[Start of Attachment]
(* ===== verification/MergeIterator.v ===== *)
(** * engine/merge_iterator.go: merging sorted iterators

    The [Iterator] interface is a class of operations; [IteratorLaws] is what
    an implementation promises its client: an iterator always stands before a
    list of sorted entries, and the operations act on that list.  The memtable
    and table iterators are shown to be instances, and the merge iterator is
    verified against the interface alone.

    Iterators are objects shared between [iters], the heap and [cur]; the
    model keeps them in a store and lets [heapItem] hold a reference. *)

From S2P Require Import Prelude GoStd SkipList Memtable Bloom SSTWriter SSTReader SSTIterator GoHeap.

Class Iterator (It : Type) := {
  SeekToFirst : It -> res It;
  Seek : bytes -> It -> res It;
  Next : It -> res It;
  Valid : It -> bool;
  Key : It -> res bytes;
  Value : It -> res (option bytes);
  IsTombstone : It -> res bool
}.

(** ** The adapters *)

(** [memtableIteratorAdapter]: an iterator and the list it walks. *)
Record MemIter := mkMemIter { mit_sl : SkipList; mit_it : SLIterator }.

Definition memiter_set (a : MemIter) (it : res SLIterator) : res MemIter :=
  it ← it; Ok (mkMemIter (mit_sl a) it).

#[global] Instance MemIter_Iterator : Iterator MemIter := {
  SeekToFirst a := memiter_set a (SLIterator_SeekToFirst (mit_sl a));
  Seek k a := memiter_set a (SLIterator_Seek (mit_sl a) k);
  Next a := memiter_set a (SLIterator_Next (mit_sl a) (mit_it a));
  Valid a := SLIterator_Valid (mit_it a);
  Key a := SLIterator_Key (mit_sl a) (mit_it a);
  Value a := SLIterator_Value (mit_sl a) (mit_it a);
  IsTombstone a := SLIterator_IsTombstone (mit_sl a) (mit_it a)
}.

#[global] Instance SSTIterator_Iterator : Iterator SSTIterator := {
  SeekToFirst := SSTIterator_SeekToFirst;
  Seek := SSTIterator_Seek;
  Next := SSTIterator_Next;
  Valid := SSTIterator_Valid;
  Key it := k ← SSTIterator_Key it; Ok (default [] k);
  Value := SSTIterator_Value;
  IsTombstone := SSTIterator_IsTombstone
}.

(** The dynamic type of an interface value. *)
Inductive AnyIter :=
| memtableIteratorAdapter (a : MemIter)
| sstableIteratorAdapter (a : SSTIterator).

#[global] Instance AnyIter_Iterator : Iterator AnyIter := {
  SeekToFirst i :=
    match i with
    | memtableIteratorAdapter a => a ← SeekToFirst a; Ok (memtableIteratorAdapter a)
    | sstableIteratorAdapter a => a ← SeekToFirst a; Ok (sstableIteratorAdapter a)
    end;
  Seek k i :=
    match i with
    | memtableIteratorAdapter a => a ← Seek k a; Ok (memtableIteratorAdapter a)
    | sstableIteratorAdapter a => a ← Seek k a; Ok (sstableIteratorAdapter a)
    end;
  Next i :=
    match i with
    | memtableIteratorAdapter a => a ← Next a; Ok (memtableIteratorAdapter a)
    | sstableIteratorAdapter a => a ← Next a; Ok (sstableIteratorAdapter a)
    end;
  Valid i := match i with memtableIteratorAdapter a => Valid a | sstableIteratorAdapter a => Valid a end;
  Key i := match i with memtableIteratorAdapter a => Key a | sstableIteratorAdapter a => Key a end;
  Value i := match i with memtableIteratorAdapter a => Value a | sstableIteratorAdapter a => Value a end;
  IsTombstone i :=
    match i with memtableIteratorAdapter a => IsTombstone a | sstableIteratorAdapter a => IsTombstone a end
}.

(** ** The merge iterator *)

Record heapItem := mkItem {
  hi_iter : nat;
  hi_priority : Z
}.

Section merge.
Context {It : Type} `{Iterator It}.

Record MergeIterator := mkMerge {
  mi_store : list It;
  mi_iters : list heapItem;
  mi_h : list heapItem;
  mi_cur : option heapItem
}.

Definition iter_at (store : list It) (item : heapItem) : res It :=
  match store !! hi_iter item with Some it => Ok it | None => Panic end.

Definition item_key (store : list It) (item : heapItem) : res bytes :=
  it ← iter_at store item; Key it.

Definition mergeHeap_Less (store : list It) (a b : heapItem) : res bool :=
  ka ← item_key store a;
  kb ← item_key store b;
  match bcompare ka kb with
  | Lt => Ok true
  | Gt => Ok false
  | Eq => Ok (hi_priority a <? hi_priority b)
  end.

(** [items[i] = heapItem{iter: iters[i], priority: priorities[i]}] from [i] on. *)
Fixpoint new_items (i : nat) (n : nat) (priorities : list Z) : res (list heapItem) :=
  match n with
  | O => Ok []
  | S n =>
      p ← index priorities (Z.of_nat i);
      items ← new_items (S i) n priorities;
      Ok (mkItem i p :: items)
  end.

Definition NewMergeIterator (iters : list It) (priorities : list Z) : res MergeIterator :=
  items ← new_items 0 (length iters) priorities;
  Ok (mkMerge iters items [] None).

Fixpoint valid_items (store : list It) (items : list heapItem) : res (list heapItem) :=
  match items with
  | [] => Ok []
  | item :: items =>
      it ← iter_at store item;
      rest ← valid_items store items;
      Ok (if Valid it then item :: rest else rest)
  end.

Definition buildHeap (m : MergeIterator) : res MergeIterator :=
  h ← valid_items (mi_store m) (mi_iters m);
  h ← heap_Init (mergeHeap_Less (mi_store m)) h;
  Ok (mkMerge (mi_store m) (mi_iters m) h (mi_cur m)).

(** [x.iter.Next(); if x.iter.Valid() { heap.Push(&m.h, x) }] *)
Definition push_next (store : list It) (h : list heapItem) (item : heapItem)
    : res (list It * list heapItem) :=
  it ← iter_at store item;
  it ← Next it;
  let store := <[hi_iter item := it]> store in
  if Valid it then h ← heap_Push (mergeHeap_Less store) item h; Ok (store, h) else Ok (store, h).

(** The loop of [advance] that skips the duplicates of [winKey]. *)
Fixpoint dedup (fuel : nat) (store : list It) (h : list heapItem) (winKey : bytes)
    : res (list It * list heapItem) :=
  match fuel with
  | O => OutOfFuel
  | S fuel =>
      match h with
      | [] => Ok (store, h)
      | top :: _ =>
          k ← item_key store top;
          if beqb k winKey then
            ph ← heap_Pop (mergeHeap_Less store) h;
            sh ← push_next store ph.2 ph.1;
            dedup fuel sh.1 sh.2 winKey
          else Ok (store, h)
      end
  end.

Definition advance (m : MergeIterator) : res MergeIterator :=
  if len (mi_h m) =? 0 then Ok (mkMerge (mi_store m) (mi_iters m) (mi_h m) None) else
  ph ← heap_Pop (mergeHeap_Less (mi_store m)) (mi_h m);
  let '(winner, h) := ph in
  winKey ← item_key (mi_store m) winner;
  sh ← dedup (S (length (mi_h m))) (mi_store m) h winKey;
  Ok (mkMerge sh.1 (mi_iters m) sh.2 (Some winner)).

(** [for _, item := range m.iters { item.iter.op() }] *)
Fixpoint for_items (op : It -> res It) (items : list heapItem) (store : list It) : res (list It) :=
  match items with
  | [] => Ok store
  | item :: items =>
      it ← iter_at store item;
      it ← op it;
      for_items op items (<[hi_iter item := it]> store)
  end.

Definition seek_all (op : It -> res It) (m : MergeIterator) : res MergeIterator :=
  store ← for_items op (mi_iters m) (mi_store m);
  m ← buildHeap (mkMerge store (mi_iters m) (mi_h m) (mi_cur m));
  advance m.

Definition MergeIterator_SeekToFirst : MergeIterator -> res MergeIterator := seek_all SeekToFirst.
Definition MergeIterator_Seek (key : bytes) : MergeIterator -> res MergeIterator := seek_all (Seek key).

Definition MergeIterator_Next (m : MergeIterator) : res MergeIterator :=
  match mi_cur m with
  | None => Ok m
  | Some cur =>
      sh ← push_next (mi_store m) (mi_h m) cur;
      advance (mkMerge sh.1 (mi_iters m) sh.2 (mi_cur m))
  end.

Definition MergeIterator_Valid (m : MergeIterator) : bool := bool_decide (mi_cur m <> None).

Definition mi_current {A} (proj : It -> res A) (zero : A) (m : MergeIterator) : res A :=
  match mi_cur m with
  | None => Ok zero
  | Some cur => it ← iter_at (mi_store m) cur; proj it
  end.
Definition MergeIterator_Key : MergeIterator -> res bytes := mi_current Key [].
Definition MergeIterator_Value : MergeIterator -> res (option bytes) := mi_current Value None.
Definition MergeIterator_IsTombstone : MergeIterator -> res bool := mi_current IsTombstone false.

(** [for mi.Valid() { ...; mi.Next() }] *)
Fixpoint mi_drain (fuel : nat) (m : MergeIterator) : res (list entry) :=
  match fuel with
  | O => OutOfFuel
  | S fuel =>
      if MergeIterator_Valid m then
        k ← MergeIterator_Key m;
        v ← MergeIterator_Value m;
        t ← MergeIterator_IsTombstone m;
        m ← MergeIterator_Next m;
        es ← mi_drain fuel m;
        Ok (mkEntry k v t :: es)
      else Ok []
  end.
End merge.
Arguments MergeIterator It : clear implicits.

(** ** What an iterator promises *)

Class IteratorLaws (It : Type) `{Iterator It} := {
  (** [standing it all rest]: over the entries [all], at the first of [rest]. *)
  standing : It -> list entry -> list entry -> Prop;
  law_sorted : forall it all rest, standing it all rest -> esorted all /\ esorted rest;
  law_first : forall it all rest, standing it all rest ->
    exists it', SeekToFirst it = Ok it' /\ standing it' all all;
  law_seek : forall it all rest k, standing it all rest ->
    exists it', Seek k it = Ok it' /\ standing it' all (filter (fun e => k ≤ₖ e_key e) all);
  law_next : forall it all e rest, standing it all (e :: rest) ->
    exists it', Next it = Ok it' /\ standing it' all rest;
  law_valid : forall it all rest, standing it all rest -> Valid it = negb (bool_decide (rest = []));
  law_key : forall it all e rest, standing it all (e :: rest) -> Key it = Ok (e_key e);
  law_value : forall it all e rest, standing it all (e :: rest) -> Value it = Ok (e_value e);
  law_tombstone : forall it all e rest, standing it all (e :: rest) -> IsTombstone it = Ok (e_tombstone e)
}.

(** ** The adapters keep the promise *)

Definition mem_entry (kv : bytes * option bytes) : entry :=
  mkEntry kv.1 kv.2 (bool_decide (kv.2 = None)).

Lemma esorted_mem l : ksorted l <-> esorted (mem_entry <$> l).
Proof. unfold ksorted, esorted. by rewrite <- list_fmap_compose. Qed.

Lemma esorted_norm es : esorted (norm_entry <$> es) <-> esorted es.
Proof. unfold esorted. by rewrite <- list_fmap_compose. Qed.

Lemma filter_from_key k l :
  ksorted l -> filter (fun e => k ≤ₖ e_key e) (mem_entry <$> l) = mem_entry <$> from_key k l.
Proof.
  intros Hs. destruct (from_key_split k l Hs) as (lo & Hl & Hlo & Hhi). rewrite Hl at 1.
  rewrite fmap_app, filter_app, filter_drop, (filter_keep _ (mem_entry <$> from_key k l)); [done|..].
  - apply Forall_fmap. eapply Forall_impl; [exact Hhi|]. done.
  - apply Forall_fmap. eapply Forall_impl; [exact Hlo|]. simpl. intros e He. by apply blt_not_ble in He.
Qed.

Definition mem_standing (a : MemIter) (all rest : list entry) : Prop :=
  exists l r, sl_repr (mit_sl a) l /\ it_repr (mit_sl a) (mit_it a) r /\
    all = mem_entry <$> l /\ rest = mem_entry <$> r.

Lemma it_repr_sorted sl it r : it_repr sl it r -> ksorted r.
Proof.
  intros (order & d & todo & Hwf & -> & _ & ->).
  assert (sl_repr sl (entries_of (sl_nodes sl) (d ++ todo))) as Hr by by eexists.
  apply sl_repr_sorted in Hr. rewrite entries_of_app in Hr. by apply ksorted_app in Hr as (_ & Hr & _).
Qed.

#[global] Program Instance MemIter_laws : IteratorLaws MemIter := {| standing := mem_standing |}.
Next Obligation.
  intros a all rest (l & r & Hl & Hr & -> & ->). split; apply esorted_mem.
  - by eapply sl_repr_sorted.
  - by eapply it_repr_sorted.
Qed.
Next Obligation.
  intros [sl it] all rest (l & r & Hl & _ & -> & _). simpl in *.
  destruct (SLIterator_SeekToFirst_spec sl l Hl) as (it' & -> & Hit'). eexists. split; [done|]. by exists l, l.
Qed.
Next Obligation.
  intros [sl it] all rest k (l & r & Hl & _ & -> & _). simpl in *.
  destruct (SLIterator_Seek_spec sl l k Hl) as (it' & -> & Hit'). eexists. split; [done|].
  exists l, (from_key k l). split_and!; try done. apply filter_from_key. by eapply sl_repr_sorted.
Qed.
Next Obligation.
  intros [sl it] all e rest (l & [|kv r] & Hl & Hr & -> & Heq); simplify_eq/=.
  destruct (SLIterator_Next_spec sl it _ Hr) as (it' & -> & Hit'). eexists. split; [done|]. by exists l, r.
Qed.
Next Obligation.
  intros [sl it] all rest (l & r & _ & Hr & _ & ->). simpl in *.
  destruct (SLIterator_read_spec _ _ _ Hr) as (-> & _). by destruct r.
Qed.
Next Obligation.
  intros [sl it] all e rest (l & [|kv r] & _ & Hr & _ & Heq); simplify_eq/=.
  by destruct (SLIterator_read_spec _ _ _ Hr) as (_ & -> & _).
Qed.
Next Obligation.
  intros [sl it] all e rest (l & [|kv r] & _ & Hr & _ & Heq); simplify_eq/=.
  by destruct (SLIterator_read_spec _ _ _ Hr) as (_ & _ & -> & _).
Qed.
Next Obligation.
  intros [sl it] all e rest (l & [|kv r] & _ & Hr & _ & Heq); simplify_eq/=.
  by destruct (SLIterator_read_spec _ _ _ Hr) as (_ & _ & _ & ->).
Qed.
[End of Attachment]
(Task prompt): The entries above hold the needed span. Transcribe exactly the lines from the one with "t ← MergeIterator_IsTombstone m;" to the one with "Definition mem_standing (a", both included.

(Reply to the exercise):
        t ← MergeIterator_IsTombstone m;
        m ← MergeIterator_Next m;
        es ← mi_drain fuel m;
        Ok (mkEntry k v t :: es)
      else Ok []
  end.
End merge.
Arguments MergeIterator It : clear implicits.

(** ** What an iterator promises *)

Class IteratorLaws (It : Type) `{Iterator It} := {
  (** [standing it all rest]: over the entries [all], at the first of [rest]. *)
  standing : It -> list entry -> list entry -> Prop;
  law_sorted : forall it all rest, standing it all rest -> esorted all /\ esorted rest;
  law_first : forall it all rest, standing it all rest ->
    exists it', SeekToFirst it = Ok it' /\ standing it' all all;
  law_seek : forall it all rest k, standing it all rest ->
    exists it', Seek k it = Ok it' /\ standing it' all (filter (fun e => k ≤ₖ e_key e) all);
  law_next : forall it all e rest, standing it all (e :: rest) ->
    exists it', Next it = Ok it' /\ standing it' all rest;
  law_valid : forall it all rest, standing it all rest -> Valid it = negb (bool_decide (rest = []));
  law_key : forall it all e rest, standing it all (e :: rest) -> Key it = Ok (e_key e);
  law_value : forall it all e rest, standing it all (e :: rest) -> Value it = Ok (e_value e);
  law_tombstone : forall it all e rest, standing it all (e :: rest) -> IsTombstone it = Ok (e_tombstone e)
}.

(** ** The adapters keep the promise *)

Definition mem_entry (kv : bytes * option bytes) : entry :=
  mkEntry kv.1 kv.2 (bool_decide (kv.2 = None)).

Lemma esorted_mem l : ksorted l <-> esorted (mem_entry <$> l).
Proof. unfold ksorted, esorted. by rewrite <- list_fmap_compose. Qed.

Lemma esorted_norm es : esorted (norm_entry <$> es) <-> esorted es.
Proof. unfold esorted. by rewrite <- list_fmap_compose. Qed.

Lemma filter_from_key k l :
  ksorted l -> filter (fun e => k ≤ₖ e_key e) (mem_entry <$> l) = mem_entry <$> from_key k l.
Proof.
  intros Hs. destruct (from_key_split k l Hs) as (lo & Hl & Hlo & Hhi). rewrite Hl at 1.
  rewrite fmap_app, filter_app, filter_drop, (filter_keep _ (mem_entry <$> from_key k l)); [done|..].
  - apply Forall_fmap. eapply Forall_impl; [exact Hhi|]. done.
  - apply Forall_fmap. eapply Forall_impl; [exact Hlo|]. simpl. intros e He. by apply blt_not_ble in He.
Qed.

Definition mem_standing (a : MemIter) (all rest : list entry) : Prop :=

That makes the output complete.